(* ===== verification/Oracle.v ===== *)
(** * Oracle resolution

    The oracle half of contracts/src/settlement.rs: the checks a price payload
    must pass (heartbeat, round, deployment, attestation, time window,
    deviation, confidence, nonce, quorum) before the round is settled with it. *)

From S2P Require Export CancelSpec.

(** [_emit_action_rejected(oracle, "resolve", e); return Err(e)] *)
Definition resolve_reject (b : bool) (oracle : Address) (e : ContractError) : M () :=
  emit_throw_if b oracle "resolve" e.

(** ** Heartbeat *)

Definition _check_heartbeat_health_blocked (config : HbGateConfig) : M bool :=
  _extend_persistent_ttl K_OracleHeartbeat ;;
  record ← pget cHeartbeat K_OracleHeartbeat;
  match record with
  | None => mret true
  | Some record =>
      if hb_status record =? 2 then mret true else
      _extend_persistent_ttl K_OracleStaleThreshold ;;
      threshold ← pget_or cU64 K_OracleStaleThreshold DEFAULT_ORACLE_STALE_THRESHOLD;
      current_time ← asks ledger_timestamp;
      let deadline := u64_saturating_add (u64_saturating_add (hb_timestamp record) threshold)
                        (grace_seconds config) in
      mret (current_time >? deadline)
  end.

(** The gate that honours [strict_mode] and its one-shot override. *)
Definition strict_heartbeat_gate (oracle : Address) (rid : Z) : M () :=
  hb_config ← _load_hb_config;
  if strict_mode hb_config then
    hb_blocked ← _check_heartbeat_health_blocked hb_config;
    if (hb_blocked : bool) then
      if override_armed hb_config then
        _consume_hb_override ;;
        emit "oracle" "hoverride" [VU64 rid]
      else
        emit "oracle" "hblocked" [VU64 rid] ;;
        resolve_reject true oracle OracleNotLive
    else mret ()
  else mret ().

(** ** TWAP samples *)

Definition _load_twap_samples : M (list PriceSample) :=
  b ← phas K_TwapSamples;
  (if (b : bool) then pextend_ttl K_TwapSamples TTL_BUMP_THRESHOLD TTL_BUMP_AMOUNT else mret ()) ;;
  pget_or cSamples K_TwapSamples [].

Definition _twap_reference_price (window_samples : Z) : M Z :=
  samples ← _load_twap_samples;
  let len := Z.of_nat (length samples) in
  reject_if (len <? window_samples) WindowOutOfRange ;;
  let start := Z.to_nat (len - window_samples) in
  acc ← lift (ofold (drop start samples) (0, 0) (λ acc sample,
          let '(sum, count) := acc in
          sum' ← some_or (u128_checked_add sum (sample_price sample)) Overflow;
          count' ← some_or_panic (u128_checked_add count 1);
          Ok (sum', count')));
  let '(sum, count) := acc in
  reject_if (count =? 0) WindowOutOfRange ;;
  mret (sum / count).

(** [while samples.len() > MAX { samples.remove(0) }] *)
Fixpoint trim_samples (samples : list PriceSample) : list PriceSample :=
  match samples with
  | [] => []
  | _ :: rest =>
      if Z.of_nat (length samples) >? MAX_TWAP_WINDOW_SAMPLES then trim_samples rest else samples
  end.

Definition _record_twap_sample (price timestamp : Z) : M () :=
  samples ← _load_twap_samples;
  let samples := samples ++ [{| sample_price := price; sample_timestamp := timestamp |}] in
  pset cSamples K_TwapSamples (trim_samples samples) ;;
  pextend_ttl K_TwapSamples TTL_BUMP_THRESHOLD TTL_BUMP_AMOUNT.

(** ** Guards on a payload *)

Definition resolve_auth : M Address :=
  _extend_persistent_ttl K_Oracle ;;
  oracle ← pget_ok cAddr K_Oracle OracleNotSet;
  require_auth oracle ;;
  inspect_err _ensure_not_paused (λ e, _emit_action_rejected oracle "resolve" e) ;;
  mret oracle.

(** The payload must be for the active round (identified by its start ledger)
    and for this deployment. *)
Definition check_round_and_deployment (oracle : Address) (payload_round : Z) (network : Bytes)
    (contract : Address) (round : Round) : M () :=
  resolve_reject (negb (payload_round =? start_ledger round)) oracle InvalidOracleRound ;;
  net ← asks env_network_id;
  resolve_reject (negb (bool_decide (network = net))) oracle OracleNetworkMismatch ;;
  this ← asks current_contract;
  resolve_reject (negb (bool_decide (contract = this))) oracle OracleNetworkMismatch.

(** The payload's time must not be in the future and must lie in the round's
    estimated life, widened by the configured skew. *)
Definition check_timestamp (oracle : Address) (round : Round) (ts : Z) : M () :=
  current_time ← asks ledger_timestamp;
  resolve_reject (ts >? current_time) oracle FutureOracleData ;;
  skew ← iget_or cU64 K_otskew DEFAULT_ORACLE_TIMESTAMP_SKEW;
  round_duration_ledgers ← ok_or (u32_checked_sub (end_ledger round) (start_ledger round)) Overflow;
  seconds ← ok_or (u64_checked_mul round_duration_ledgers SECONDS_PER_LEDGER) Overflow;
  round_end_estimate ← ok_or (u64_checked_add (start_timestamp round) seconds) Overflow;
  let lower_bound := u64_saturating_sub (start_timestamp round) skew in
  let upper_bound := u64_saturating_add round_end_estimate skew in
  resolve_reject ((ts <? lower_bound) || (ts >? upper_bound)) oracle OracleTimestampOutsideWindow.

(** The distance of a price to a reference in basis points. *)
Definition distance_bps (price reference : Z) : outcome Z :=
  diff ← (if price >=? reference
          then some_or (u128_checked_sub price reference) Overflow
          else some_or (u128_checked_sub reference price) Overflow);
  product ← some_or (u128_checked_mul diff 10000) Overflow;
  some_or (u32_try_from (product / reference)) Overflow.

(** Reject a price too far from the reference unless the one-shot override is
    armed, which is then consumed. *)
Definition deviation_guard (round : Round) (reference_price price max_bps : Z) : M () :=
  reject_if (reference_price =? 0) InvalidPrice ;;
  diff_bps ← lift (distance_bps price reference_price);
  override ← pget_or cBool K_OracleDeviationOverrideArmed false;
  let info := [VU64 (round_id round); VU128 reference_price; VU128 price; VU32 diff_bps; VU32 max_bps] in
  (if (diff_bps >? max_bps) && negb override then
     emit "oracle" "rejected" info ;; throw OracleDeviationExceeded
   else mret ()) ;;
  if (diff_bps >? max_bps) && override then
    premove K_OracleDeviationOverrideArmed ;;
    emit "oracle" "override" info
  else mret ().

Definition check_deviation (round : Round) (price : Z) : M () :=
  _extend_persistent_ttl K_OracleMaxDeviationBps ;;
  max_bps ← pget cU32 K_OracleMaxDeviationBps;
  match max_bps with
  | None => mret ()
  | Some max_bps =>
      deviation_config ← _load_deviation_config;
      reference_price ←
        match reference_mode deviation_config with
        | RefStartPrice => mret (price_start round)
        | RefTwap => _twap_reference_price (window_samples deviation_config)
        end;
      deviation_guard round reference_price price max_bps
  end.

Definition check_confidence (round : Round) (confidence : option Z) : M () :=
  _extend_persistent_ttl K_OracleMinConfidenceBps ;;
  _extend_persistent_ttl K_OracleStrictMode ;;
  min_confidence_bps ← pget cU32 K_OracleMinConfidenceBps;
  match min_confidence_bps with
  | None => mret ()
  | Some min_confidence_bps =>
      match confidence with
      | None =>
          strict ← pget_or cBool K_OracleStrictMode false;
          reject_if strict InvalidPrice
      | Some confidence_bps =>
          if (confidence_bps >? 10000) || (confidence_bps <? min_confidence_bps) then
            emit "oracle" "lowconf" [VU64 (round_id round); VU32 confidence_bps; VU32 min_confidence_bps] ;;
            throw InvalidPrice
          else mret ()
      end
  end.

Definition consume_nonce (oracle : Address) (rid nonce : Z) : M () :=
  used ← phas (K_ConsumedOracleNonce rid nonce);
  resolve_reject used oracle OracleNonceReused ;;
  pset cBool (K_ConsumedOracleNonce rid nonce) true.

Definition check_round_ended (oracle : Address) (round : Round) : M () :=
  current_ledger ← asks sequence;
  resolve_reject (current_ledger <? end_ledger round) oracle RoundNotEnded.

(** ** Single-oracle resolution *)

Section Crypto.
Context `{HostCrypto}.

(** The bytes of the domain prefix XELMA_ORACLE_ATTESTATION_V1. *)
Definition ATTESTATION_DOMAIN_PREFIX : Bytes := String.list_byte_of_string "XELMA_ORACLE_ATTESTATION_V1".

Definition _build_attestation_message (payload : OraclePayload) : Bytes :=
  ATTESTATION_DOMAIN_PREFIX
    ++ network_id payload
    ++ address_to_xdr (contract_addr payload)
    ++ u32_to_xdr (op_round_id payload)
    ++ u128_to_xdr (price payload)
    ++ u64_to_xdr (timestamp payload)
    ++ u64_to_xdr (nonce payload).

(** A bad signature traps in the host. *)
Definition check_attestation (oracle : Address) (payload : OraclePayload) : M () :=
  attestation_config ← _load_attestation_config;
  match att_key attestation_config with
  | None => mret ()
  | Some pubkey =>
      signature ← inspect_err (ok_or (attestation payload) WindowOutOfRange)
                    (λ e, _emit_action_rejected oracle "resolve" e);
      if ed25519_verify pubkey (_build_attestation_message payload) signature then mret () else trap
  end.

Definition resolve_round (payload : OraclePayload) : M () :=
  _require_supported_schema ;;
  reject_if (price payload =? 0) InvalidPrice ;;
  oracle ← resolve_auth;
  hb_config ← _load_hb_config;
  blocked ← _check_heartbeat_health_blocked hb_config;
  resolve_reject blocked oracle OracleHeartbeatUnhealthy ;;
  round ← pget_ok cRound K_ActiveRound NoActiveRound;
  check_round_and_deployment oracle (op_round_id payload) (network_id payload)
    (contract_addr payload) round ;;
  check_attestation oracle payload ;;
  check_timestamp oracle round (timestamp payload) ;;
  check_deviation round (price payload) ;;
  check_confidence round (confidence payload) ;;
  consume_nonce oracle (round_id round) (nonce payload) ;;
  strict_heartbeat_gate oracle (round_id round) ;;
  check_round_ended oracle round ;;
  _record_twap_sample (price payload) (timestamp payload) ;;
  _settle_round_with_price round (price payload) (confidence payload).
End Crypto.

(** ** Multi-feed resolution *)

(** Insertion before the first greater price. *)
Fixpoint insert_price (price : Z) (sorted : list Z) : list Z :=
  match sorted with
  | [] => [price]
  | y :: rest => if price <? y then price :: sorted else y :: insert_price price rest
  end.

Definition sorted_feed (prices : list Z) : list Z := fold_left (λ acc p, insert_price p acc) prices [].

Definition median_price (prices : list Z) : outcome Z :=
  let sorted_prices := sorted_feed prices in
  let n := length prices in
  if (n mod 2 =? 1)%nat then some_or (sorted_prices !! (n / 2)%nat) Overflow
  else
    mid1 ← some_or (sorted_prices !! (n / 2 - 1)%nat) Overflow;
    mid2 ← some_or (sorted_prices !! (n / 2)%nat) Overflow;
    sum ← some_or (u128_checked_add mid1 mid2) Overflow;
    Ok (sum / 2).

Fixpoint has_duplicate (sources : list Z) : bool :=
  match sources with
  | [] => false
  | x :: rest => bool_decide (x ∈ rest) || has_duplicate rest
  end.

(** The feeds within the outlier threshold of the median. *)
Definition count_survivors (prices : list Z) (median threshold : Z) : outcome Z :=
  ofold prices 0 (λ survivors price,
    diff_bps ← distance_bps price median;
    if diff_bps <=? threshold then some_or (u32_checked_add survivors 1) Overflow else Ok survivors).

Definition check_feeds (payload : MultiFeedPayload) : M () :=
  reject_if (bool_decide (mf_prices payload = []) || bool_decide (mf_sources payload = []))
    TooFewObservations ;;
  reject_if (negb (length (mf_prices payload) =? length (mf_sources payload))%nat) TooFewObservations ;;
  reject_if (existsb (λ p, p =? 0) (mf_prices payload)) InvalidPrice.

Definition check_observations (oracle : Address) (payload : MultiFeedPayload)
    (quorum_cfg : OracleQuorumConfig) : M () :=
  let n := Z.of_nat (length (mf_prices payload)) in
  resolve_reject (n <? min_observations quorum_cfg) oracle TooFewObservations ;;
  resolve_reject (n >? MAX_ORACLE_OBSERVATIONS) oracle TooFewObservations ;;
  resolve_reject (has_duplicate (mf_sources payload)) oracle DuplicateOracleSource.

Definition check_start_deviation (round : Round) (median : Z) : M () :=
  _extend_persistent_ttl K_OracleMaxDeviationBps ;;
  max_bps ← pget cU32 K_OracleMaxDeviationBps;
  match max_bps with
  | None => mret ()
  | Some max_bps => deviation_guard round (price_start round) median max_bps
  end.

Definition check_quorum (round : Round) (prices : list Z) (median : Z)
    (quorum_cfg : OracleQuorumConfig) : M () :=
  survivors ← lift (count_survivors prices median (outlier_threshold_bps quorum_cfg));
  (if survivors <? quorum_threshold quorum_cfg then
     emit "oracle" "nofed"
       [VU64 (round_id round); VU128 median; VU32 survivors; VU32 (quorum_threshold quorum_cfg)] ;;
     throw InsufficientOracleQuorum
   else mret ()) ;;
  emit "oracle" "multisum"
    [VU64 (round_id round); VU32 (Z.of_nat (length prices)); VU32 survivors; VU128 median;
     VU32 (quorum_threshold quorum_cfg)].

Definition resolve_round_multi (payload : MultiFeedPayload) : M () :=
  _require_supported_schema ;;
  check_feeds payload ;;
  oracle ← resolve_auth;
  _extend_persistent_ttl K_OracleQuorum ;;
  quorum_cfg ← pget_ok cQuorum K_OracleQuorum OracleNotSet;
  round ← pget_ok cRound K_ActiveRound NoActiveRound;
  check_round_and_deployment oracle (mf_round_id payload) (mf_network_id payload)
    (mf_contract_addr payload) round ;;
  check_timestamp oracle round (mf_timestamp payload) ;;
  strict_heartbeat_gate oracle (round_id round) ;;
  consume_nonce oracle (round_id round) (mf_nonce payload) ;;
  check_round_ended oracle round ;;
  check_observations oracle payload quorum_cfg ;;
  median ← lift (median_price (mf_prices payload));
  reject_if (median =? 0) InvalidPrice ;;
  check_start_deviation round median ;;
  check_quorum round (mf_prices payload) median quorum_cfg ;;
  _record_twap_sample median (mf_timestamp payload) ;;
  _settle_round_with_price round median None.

* * *

> [Work item]
Please reproduce the lines from the line with "resolve_reject blocked oracle" to the line with "consume_nonce oracle (round_id round) (nonce", both ends included, exactly as they appear above.

> [Output for this task]
  resolve_reject blocked oracle OracleHeartbeatUnhealthy ;;
  round ← pget_ok cRound K_ActiveRound NoActiveRound;
  check_round_and_deployment oracle (op_round_id payload) (network_id payload)
    (contract_addr payload) round ;;
  check_attestation oracle payload ;;
  check_timestamp oracle round (timestamp payload) ;;
  check_deviation round (price payload) ;;
  check_confidence round (confidence payload) ;;
  consume_nonce oracle (round_id round) (nonce payload) ;;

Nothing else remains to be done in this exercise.